While I can easily name a favorite employer, town, even car, an old Audi TT, I can’t pull out a favorite MTS trip. The memories won’t allow it. And so, I pull remembrances from several wonderful MTS trips that for me weave together a story of travel, of how it stretches the mind, feeds the spirit, celebrates the sheer exuberance of nature, bridges cultures, and invites us to appreciate each step along a journey.

Galapagos Islands, July 2003
To ease heartache as the door closed on a relationship, I replaced a practical Subaru with the aforementioned used sports car and booked a trip to the Galapagos Islands. Nothing can quite prepare you for the mind-boggling experience of navigating a path around extremely large sunbathing land iguanas, to then find yourself within inches of an unflinching blue-footed booby.

Encountering this seemingly oblivious fear of humans was a jolting moment of liberation. I felt giddy, as if I was four years old again, my belief in magic and that frogs talked if adults weren’t around, momentarily restored.

Mount Everest, Lower Khumbu Trek, December 1999
It was absolutely cold where we set-up camp on the expanse of ground near the Tengboche Monastery, in the shadow of Everest. It was there that we celebrated the dawn of the millennium, on the year the world did not, after all, come to an end.

Hundreds of people, Sherpas and travelers, yaks and horses, tents adorned with flags and banners, shared what appeared to be every available inch of space. The night pulsed against the black sky, one year rolling into the next, with prayers, chanting, singing, and dancing while staying warm by joyfully jumping about in our sleeping bags.

Antarctic Peninsula, Weddell Sea, December 2004
At its unruly brouhaha best, the weather demanded full attention. The exposed skin of my hands and face was slapped by the elements, the air was wet, and the sound of wind and waves crashing against and over the lower deck of the ship was deafening.

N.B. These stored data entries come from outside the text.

(* ===== verification/LsmFlushes.v ===== *)
(** * LsmFlushes: flushing a read-only memtable to Level 0

    Each bucket's share of the records becomes a file, registered only once every bucket
    is written and the observer has agreed; a failure on the way undoes the files written. *)
From S2P Require Import Prelude Slices Bytes OrdMap Keys LsmFilters SsTable SsTableSpec MemTable LsmTree LsmReads.

(** ** What a write and the sealing of a memtable do to the copies *)

(** ** Order of sequences *)

Lemma seq_le_trans a b c : seq_le a b → seq_le b c → seq_le a c.
Proof.
  intros Hab Hbc v s Ha. destruct (Hab v s Ha) as (v' & s' & Hb & ?). destruct (Hbc v' s' Hb) as (v'' & s'' & Hc & ?).
  exists v'', s''. split; [done|lia].
Qed.
Lemma seq_le_refl c : seq_le c c.
Proof. intros v s ->. by exists v, s. Qed.
Lemma seq_le_join_l a b : seq_le a (join a b).
Proof.
  intros v s ->. destruct b as [[v' s']|]; [|exists v, s; split; [done|lia]]. rewrite join_Some.
  destruct (Z.ltb_spec s s'); eexists _, _; (split; [done|lia]).
Qed.
Lemma seq_le_join_r a b : seq_le b (join a b).
Proof.
  intros v s ->. destruct a as [[v' s']|]; [|rewrite join_None_l; exists v, s; split; [done|lia]]. rewrite join_Some.
  destruct (Z.ltb_spec s' s); eexists _, _; (split; [done|lia]).
Qed.
Lemma seq_le_join a b c : seq_le a c → seq_le b c → seq_le (join a b) c.
Proof.
  intros Ha Hb. destruct b as [[v s]|]; [|done]. destruct a as [[v' s']|]; [|by rewrite join_None_l].
  rewrite join_Some. by destruct (s' <? s).
Qed.
Lemma seq_le_elem d l : d ∈ l → seq_le d (newest l).
Proof.
  induction l as [|c l IH]; [by intros ?%elem_of_nil|]. rewrite newest_cons. intros [->|Hd]%elem_of_cons; [apply seq_le_join_l|].
  eapply seq_le_trans; [by apply IH|apply seq_le_join_r].
Qed.
(** Only the sequence of the bound matters. *)
Lemma seq_le_bound c v v' s s' : seq_le c (Some (v, s)) → s ≤ s' → seq_le c (Some (v', s')).
Proof. intros Hc Hs x y Hx. destruct (Hc x y Hx) as (? & ? & [= <- <-] & ?). exists v', s'. split; [done|lia]. Qed.

#[export] Hint Resolve seq_le_join_l seq_le_join_r seq_le_join seq_le_refl seq_le_elem seq_le_None : lsm.

(** ** Writing into a run *)

Lemma cand_insert (m : run) k c k' : cand (om_insert k c m) k' = if decide (k' = k) then Some (live c.2 c.1.1, c.1.2) else cand m k'.
Proof. unfold cand. rewrite om_get_insert. by case_decide. Qed.

Lemma cand_put (m : run) k value seq k' : cand (put_copy k value seq m) k' = if decide (k' = k) then join (Some (Some value, seq)) (cand m k) else cand m k'.
Proof.
  unfold put_copy. destruct (om_get k m) as [[[v s] t]|] eqn:E.
  - assert (cand m k = Some (live t v, s)) as Hk by (unfold cand; by rewrite E). rewrite Hk, join_Some.
    destruct (Z.leb_spec s seq); [rewrite cand_insert; case_decide; [|done]; by rewrite (proj2 (Z.ltb_ge _ _))|].
    case_decide; [subst|done]. by rewrite (proj2 (Z.ltb_lt _ _)).
  - assert (cand m k = None) as -> by (unfold cand; by rewrite E). by rewrite cand_insert, join_None_r.
Qed.

Lemma cand_delete (m : run) k seq k' : cand (delete_copy k seq m) k' = if decide (k' = k) then join (Some (None, seq)) (cand m k) else cand m k'.
Proof.
  unfold delete_copy. destruct (om_get k m) as [[[v s] t]|] eqn:E.
  - assert (cand m k = Some (live t v, s)) as Hk by (unfold cand; by rewrite E). rewrite Hk, join_Some.
    destruct (Z.leb_spec s seq); [rewrite cand_insert; case_decide; [|done]; by rewrite (proj2 (Z.ltb_ge _ _))|].
    case_decide; [subst|done]. by rewrite (proj2 (Z.ltb_lt _ _)).
  - assert (cand m k = None) as -> by (unfold cand; by rewrite E). by rewrite cand_insert, join_None_r.
Qed.

Section runs.
Context `{RkyvSst}.

Lemma run_ok_nil : run_ok [].
Proof using. split; [constructor|]. by intros k c ?%elem_of_nil. Qed.
Lemma run_ok_insert (m : run) k c : run_ok m → valid_key k → valid_copy c → run_ok (om_insert k c m).
Proof using.
  intros [Hwf Hv] Hk Hc. split; [by apply om_insert_wf|]. intros k' c' [[= -> ->]|Hin]%elem_of_om_insert; [done|by apply (Hv k' c')].
Qed.
Lemma run_ok_put (m : run) k value seq : run_ok m → valid_key k → valid_copy (value, seq, false) → run_ok (put_copy k value seq m).
Proof using.
  intros Hm Hk Hc. unfold put_copy. destruct (om_get k m) as [[[v s] t]|]; [destruct (s <=? seq)|]; [by apply run_ok_insert|done|by apply run_ok_insert].
Qed.
Lemma run_ok_delete (m : run) k seq : run_ok m → valid_key k → u64 seq → run_ok (delete_copy k seq m).
Proof using.
  intros Hm Hk Hc. unfold delete_copy. destruct (om_get k m) as [[[v s] t]|] eqn:E; [destruct (s <=? seq)|]; [|done|apply run_ok_insert; [done|done|by split]].
  apply run_ok_insert; [done|done|]. destruct Hm as [Hwf Hv]. apply om_get_Some in E; [|done]. destruct (Hv k _ E) as [_ [Hval _]]. by split.
Qed.
End runs.

Lemma copy_record p : copy_of (record_of p) = p.
Proof. by destruct p as [k [[v s] t]]. Qed.
Lemma copies_records (m : run) : copy_of <$> (record_of <$> m) = m.
Proof. induction m as [|p m IH]; [done|]. by rewrite !fmap_cons, copy_record, IH. Qed.

Section writes.
Context `{CrcLaws, RkyvSstLaws, Murmur3Laws} {M : Type} `{MemTableLaws M}.
Implicit Types (w : World M) (t : LSMTree M).
Local Open Scope minnal_scope.

(** A change of the memtables alone. *)
Lemma inv_upper w w' : Inv w → buckets (tree w') = buckets (tree w) → config (tree w') = config (tree w) →
  last_l0_stamp (tree w') = last_l0_stamp (tree w) → disk w' = disk w →
  mem_wf (memtable (tree w')) → run_ok (mem_content (memtable (tree w'))) →
  (∀ ro, ro ∈ read_only_memtables (tree w') → run_ok (ro_run ro)) →
  (∀ k, seq_le (lower_copy w' k) (Some (None, max_lower_seq (tree w')))) → Inv w'.
Proof using.
  intros Hw Hb Hc Hl Hd Hwf Hm Hr Hs. destruct Hw as [I1 I2 _ _ _ I6 I7 I8 I9 _].
  assert (∀ b, bucket_at (tree w') b = bucket_at (tree w) b) as Hbk by (intros; unfold bucket_at; by rewrite Hb).
  split; [by rewrite Hc|by rewrite Hb, Hc|done|done|done| | | | |done].
  - intros b f. rewrite Hbk, Hc, Hd. apply I6.
  - intros b. rewrite Hbk, Hc. apply I7.
  - intros b. rewrite Hbk. apply I8.
  - intros b f. rewrite Hbk, Hl. apply I9.
Qed.

Lemma files_copy_same w w' k : buckets (tree w') = buckets (tree w) → config (tree w') = config (tree w) → disk w' = disk w →
  files_copy w' k = files_copy w k.
Proof using. intros Hb Hc Hd. unfold files_copy, bucket_of, bucket_at. by rewrite Hb, Hc, Hd. Qed.

Lemma ro_copy_app ros ros' k : ro_copy (ros ++ ros') k = join (ro_copy ros' k) (ro_copy ros k).
Proof using. unfold ro_copy. by rewrite rev_app_distr, fmap_app, newest_app. Qed.
Lemma ro_copy_singleton ro k : ro_copy [ro] k = cand (ro_run ro) k.
Proof using. unfold ro_copy. cbn [rev app]. rewrite list_fmap_singleton, newest_cons. done. Qed.
Lemma ro_copy_elem ro ros k : ro ∈ ros → seq_le (cand (ro_run ro) k) (ro_copy ros k).
Proof using.
  intros Hro. apply seq_le_elem, list_elem_of_fmap. exists ro. split; [done|]. rewrite list_elem_of_In in *. by apply in_rev in Hro.
Qed.

(** ** Sealing the memtable *)

(** The memtable becomes the newest read-only one, nothing is lost and an empty table takes
    its place. *)
Lemma flush_memtable_ok w : Inv w →
  ∃ ro, ro_run ro = mem_content (memtable (tree w)) ∧ ro_version ro = ro_memtable_version (tree w) ∧ flushed_to_level0 ro = false ∧
    read_only_memtables (tree (flush_memtable w)) = read_only_memtables (tree w) ++ [ro] ∧
    ro_memtable_version (tree (flush_memtable w)) = ro_memtable_version (tree w) + 1 ∧
    buckets (tree (flush_memtable w)) = buckets (tree w) ∧ config (tree (flush_memtable w)) = config (tree w) ∧
    last_l0_stamp (tree (flush_memtable w)) = last_l0_stamp (tree w) ∧ disk (flush_memtable w) = disk w ∧
    mem_content (memtable (tree (flush_memtable w))) = [] ∧ mem_wf (memtable (tree (flush_memtable w))) ∧
    (∀ k, seq_le (join (active_copy (tree w) k) (lower_copy w k)) (Some (None, max_lower_seq (tree (flush_memtable w))))).
Proof using All.
  intros Hw. set (m := mem_content (memtable (tree w))).
  assert (mem_records (memtable (tree w)) = record_of <$> m) as Hrec.
  { rewrite mem_records_ok by apply (inv_wf w Hw). fold m. f_equal. pose proof (inv_mem w Hw) as [_ Hv]. fold m in Hv. revert Hv. generalize m. clear. intros m Hv.
    induction m as [|[k c] m IH]; [done|]. unfold ordmap. rewrite filter_cons_True by apply (Hv k c (list_elem_of_here _ _)).
    f_equal. apply IH. intros k' c' Hin. apply (Hv k' c'). by right. }
  destruct (mem_new_ok (skip_list_capacity (config (tree w)))) as [Hwf Hnil].
  exists (mk_ro (record_of <$> m) 0 (ro_memtable_version (tree w)) false). unfold flush_memtable. rewrite Hrec.
  split_and!; try done; try (cbn; by destruct (foldl newest_seq _ _)).
  - apply copies_records.
  - intros k. pose proof (inv_lower w Hw k) as Hl. cbn [tree max_lower_seq]. unfold active_copy. fold m.
    assert (kv_seq <$> (record_of <$> m) = (sst_seq <$> (ent <$> m))) as -> by (rewrite <-!list_fmap_compose; done).
    fold (newest_of (ent <$> m)). destruct (newest_of (ent <$> m)) as [n|] eqn:En; cbn [note_lower_seq max_lower_seq].
    + unfold seq_newer. pose proof (newest_seq_le m k n (run_wf m (inv_mem w Hw)) En None) as Hm.
      apply seq_le_join; (eapply seq_le_bound; [done|]); destruct (Z.ltb_spec (max_lower_seq (tree w)) n); lia.
    + apply seq_le_join; [|done]. intros v s Hc. apply cand_Some in Hc as (c & Hin & _); [|apply (inv_mem w Hw)].
      apply newest_of_ge in Hin as (s' & Hs & _). by rewrite En in Hs.
Qed.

Stepping outside to an open-air passageway, the minute-before warmth of my cabin was immediately lost. Clutching the door handle, my first impulse was to get back inside quick. Instead, I held on tighter, laughing at the sheer exuberance of Nature. And of Drakes Passage, as I had hoped it might be.

Over six hundred wet miles separated our departure point on the Beagle Channel from the Antarctic Sound. Heading from the Atlantic toward the cold, dense, Southern Ocean, the fewer than 200 crew and passengers turned their attention from land to crossing Drake’s Passage, a section of sea notorious for wild weather. Secretly I hoped for nature at her liveliest, for winds and waves big enough to put the size of the ship and all stuff human into perspective.

When we entered the Antarctic Sound, the world we had known eclipsed into a land and seascape void of excess. As the elongated days with their seamless views of water and ice rolled on, the journey took on a dimension of time travel, making a brief winter trip feel timeless.

Morocco, December 2006
As the rest of our group disappeared from sight on the walk up a remote valley, local women and girls doing laundry by the river ran up to me and another woman traveler who had stayed behind. We had done so in the hope of meeting them.

Suddenly, as if a team in a huddle at a football game, we were a small community of women in very close proximity, communicating with gesture, expression, curiosity. We admired the intricate henna artwork on their hands, arms, they ruffled my companion’s cropped boyish hair. Invited to join them with their washing, then teased a bit about our naivety of the task, we spent an afternoon with our new acquaintances by the river, the stark red Moroccan landscape offset by a clear blue sky.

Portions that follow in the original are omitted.